▸ **Exercise aim**
For the entries that follow, say how many lines hold the string "split", with nothing else in the reply.
Provided records START
(* ===== verification/BigUint.v ===== *)
(** * Big integers and rationals

    [primitives/arithmetic/src/biguint.rs], [helpers_128bit.rs] and
    [rational.rs]: unsigned integers of any length over 32-bit limbs with the
    schoolbook operations and Knuth's division, the greatest common divisor, the
    multiplication by a rational through 256 bits, and the rationals.

    The functions have no state of their own, and are given at any state.  A
    length is a natural number, without the bound of [usize]. *)

From S2P Require Import Prelude.

(* ===================================================================== *)
(** ** Loops over an accumulator *)
Fixpoint for_fold {S E A X} (l : list X) (a : A) (body : A -> X -> M S E A) : M S E A :=
  match l with
  | [] => ret a
  | x :: l' => let! a' := body a x in for_fold l' a' body
  end.

(* ===================================================================== *)
(** ** Limbs *)

Definition SHIFT : Z := 32.
Definition B : Z := U32.

Definition split (a : Z) : Z * Z := (cast U32 (Z.shiftr a SHIFT), cast U32 a).

(** The digits, the most significant limb first *)
Abbreviation BigUint := (list Z).

Definition with_capacity (size : nat) : BigUint := replicate (Nat.max size 1) 0.
Definition big_zero : BigUint := [0].
Definition big_one : BigUint := [1].
Definition from_limbs (limbs : list Z) : BigUint := match limbs with [] => big_zero | _ => limbs end.
Definition is_zero (u : BigUint) : bool := forallb (fun d => d =? 0) u.
Definition from_u32 (a : Z) : BigUint := [a].
Definition from_u64 (a : Z) : BigUint := let '(ah, al) := split a in [ah; al].

(** The limb at [index], the least significant first *)
Definition checked_get (u : BigUint) (index : nat) : option Z :=
  if (1 <=? length u)%nat && (index <=? length u - 1)%nat then u !! (length u - 1 - index)%nat else None.

(** [iter().position(|&e| e != 0)] *)
Definition first_nonzero (u : BigUint) : option nat := fst <$> list_find (fun d => d <> 0) u.

Definition lstrip (u : BigUint) : BigUint :=
  if (length u =? 0)%nat then u
  else drop (default (length u - 1)%nat (first_nonzero u)) u.

Definition lpad (u : BigUint) (size : nat) : BigUint :=
  if (size <=? length u)%nat then u else replicate (size - length u) 0 ++ u.

Fixpoint digits_cmp (l l' : list Z) : comparison :=
  match l, l' with
  | [], [] => Eq
  | [], _ => Lt
  | _, [] => Gt
  | d :: l, d' :: l' => match d ?= d' with Eq => digits_cmp l l' | c => c end
  end.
Provided records END
▸ **Solution to this task**
2